Well anyway, this news actually seems to have disappeared from the main news feeds. But the other eleven Pacific Rim nations that worked on the TPP for something like five years, signed a new version without the United States. And as I said above, without some of the ‘nonsense clauses’ (in their opinion) that we insisted upon. The market will be far smaller than it could have been, should have been, but it is still the third largest trade market in the world now.

What are we missing? Favorable trade with a lot of our closest allies. Favorable trade with some of our closest neighbors. And favorable trade with some of the future economic powerhouses around the Pacific who were looking to us for leadership and a world class market partner that wasn’t China. Earlier I mentioned Viet Nam as one of those potential partners.

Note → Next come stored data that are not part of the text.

Lemma pool_inv_step (s s' : instance) (ts ts' : list (io Z)) :
  pool_inv ts0 m0 s ts -> pool_step (s, ts) (s', ts') -> pool_inv ts0 m0 s' ts'.
Proof.
  intros Hinv Hstep.
  inversion Hstep as [tid s1 ts1 p s1' p' Hp Hthr]; subst s1 ts1 s1' ts'.
  pose proof (lookup_lt_Some _ _ _ Hp) as Hlen.
  destruct Hinv as [done m_d t_d ts Hser Hnd Hdone Hrest
                   | done m_d t_d ts h q b l m Hser Hnd Hdone Hh Hq Hb Hg Hrun Hrest].
  - (* the mutex is free: only a waiting thread can move, by taking it *)
    destruct (finished_or_waiting_stuck tid done ts _ _ _ _ Hdone (Hrest tid) Hp Hthr)
      as (Hnin & _ & -> & Hg & Hb & ->).
    cbn [regs log]. rewrite <- (app_nil_r t_d). change [] with (map (pair tid) (@nil (Z * Z))).
    apply (inv_held ts0 m0 done m_d t_d _ tid p' p' [] m_d); auto.
    + intros i r Hin. rewrite list_lookup_insert_ne; [auto | ].
      intros ->. apply Hnin. apply (list_elem_of_fmap_2 fst) in Hin. exact Hin.
    + apply list_lookup_insert_eq. exact Hlen.
    + intros i Hi Hne. rewrite list_lookup_insert_ne by auto. auto.
  - destruct (decide (tid = h)) as [-> | Hne].
    + (* the owner moves *)
      rewrite Hq in Hp. inversion Hp; subst q. clear Hp.
      assert (Hdone' : forall q' i r, (i, r) ∈ done -> <[h := q']> ts !! i = Some (Ret r)).
      { intros q' i r Hin. rewrite list_lookup_insert_ne; [auto | ].
        intros ->. apply Hh. apply (list_elem_of_fmap_2 fst) in Hin. exact Hin. }
      assert (Hrest' : forall q' i, i ∉ done.*1 -> i <> h -> <[h := q']> ts !! i = ts0 !! i).
      { intros q' i Hi Hne. rewrite list_lookup_insert_ne by auto. auto. }
      destruct Hg as [a k Hgk | v a k Hgk | r | ];
        inversion Hthr; subst; cbn [regs log owner] in *.
      * eapply inv_held with (done := done) (t_d := t_d) (b := b) (l := l);
          [exact Hser | exact Hnd | apply Hdone' | exact Hh
          | apply list_lookup_insert_eq; exact Hlen | exact Hb | apply Hgk
          | exact Hrun | apply Hrest'].
      * rewrite <- app_assoc.
        change [(h, (a, u32 v))] with (map (pair h) [(a, u32 v)]).
        rewrite <- map_app.
        eapply inv_held with (done := done) (t_d := t_d) (b := b)
          (l := l ++ [(a, u32 v)]);
          [exact Hser | exact Hnd | apply Hdone' | exact Hh
          | apply list_lookup_insert_eq; exact Hlen | exact Hb | exact Hgk
          | | apply Hrest'].
        intros r mf t Hk. rewrite <- app_assoc. apply Hrun.
        cbn [run]. rewrite Hk. reflexivity.
      * apply inv_free with (done := done ++ [(h, r)]).
        -- eapply serial_snoc; [exact Hser | exact Hb | ].
           cbn [run]. rewrite <- (app_nil_r l). apply Hrun. reflexivity.
        -- rewrite fmap_app. apply NoDup_app. split; [exact Hnd | ].
           split; [ | apply NoDup_singleton].
           intros x Hx Hx'. apply list_elem_of_singleton in Hx'. cbn in Hx'. subst x. auto.
        -- intros i r' Hin. apply elem_of_app in Hin as [Hin | Hin]; [auto | ].
           apply list_elem_of_singleton in Hin. inversion Hin; subst.
           apply list_lookup_insert_eq. exact Hlen.
        -- intros i Hi. rewrite fmap_app in Hi. apply not_elem_of_app in Hi as [Hi Hi'].
           apply Hrest'; [exact Hi | ].
           intros ->. apply Hi'. apply list_elem_of_singleton. reflexivity.
    + (* another thread cannot move while the mutex is taken *)
      destruct (finished_or_waiting_stuck tid done ts _ _ _ _ Hdone
                  (fun Hi => Hrest tid Hi Hne) Hp Hthr) as (_ & Hfree & _).
      discriminate.
Qed.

And it certainly wouldn’t hurt us to have closer trade relationships with our other friends and neighbors. Japan and Australia were the main proponents who stepped up to get this done after the United States pulled out.

Would the TPP have cost the number of jobs that the president claimed? Probably not but it certainly would have cost some manufacturing jobs. But we would very likely have grown jobs in other sectors to make up for it, agriculture in particular.

One place that could lose jobs under TPP is China. It is very easy to see international conglomerates moving production from China to Viet Nam or Latin America if they have better trade arrangements. Or be physically closer to their new major markets. Or closer to raw materials. Want to reduce US trade deficits with China? Improve your trade with China’s neighbors and help them grow their economies while exporting American made goods under ideal circumstances.

And President Trump says we can better deals one on one in bilateral agreements. How much effort would that take? And how do you manage and audit 11 different deals? And how do you do multi-nation trade in a scenario like that? He just doesn’t have the mental acuity to go beyond bilateral deals…just sayin’.

And now that they are new trading partners in the TPP, do Mexico and Canada need NAFTA if our president gets too unrealistic in his demands? shrug!

Let me leave you with this from the article linked above:

“The signing is a significant moment for open markets, free trade and the rules-based international system,” Australian Trade Minister Steven Ciobo said in a statement heralding Thursday’s signing. “It sends an important message to the world that prosperity is achieved through breaking down trade barriers, not building them.”

The Trump administration “thinks they have more leverage than they do, and they are overplaying their hand,” Antonio Ortiz-Mena, a former Mexican trade negotiator, told Foreign Policy. “Mexico does have other options — they may not be ideal, but they’re options that weren’t available 25 years ago.”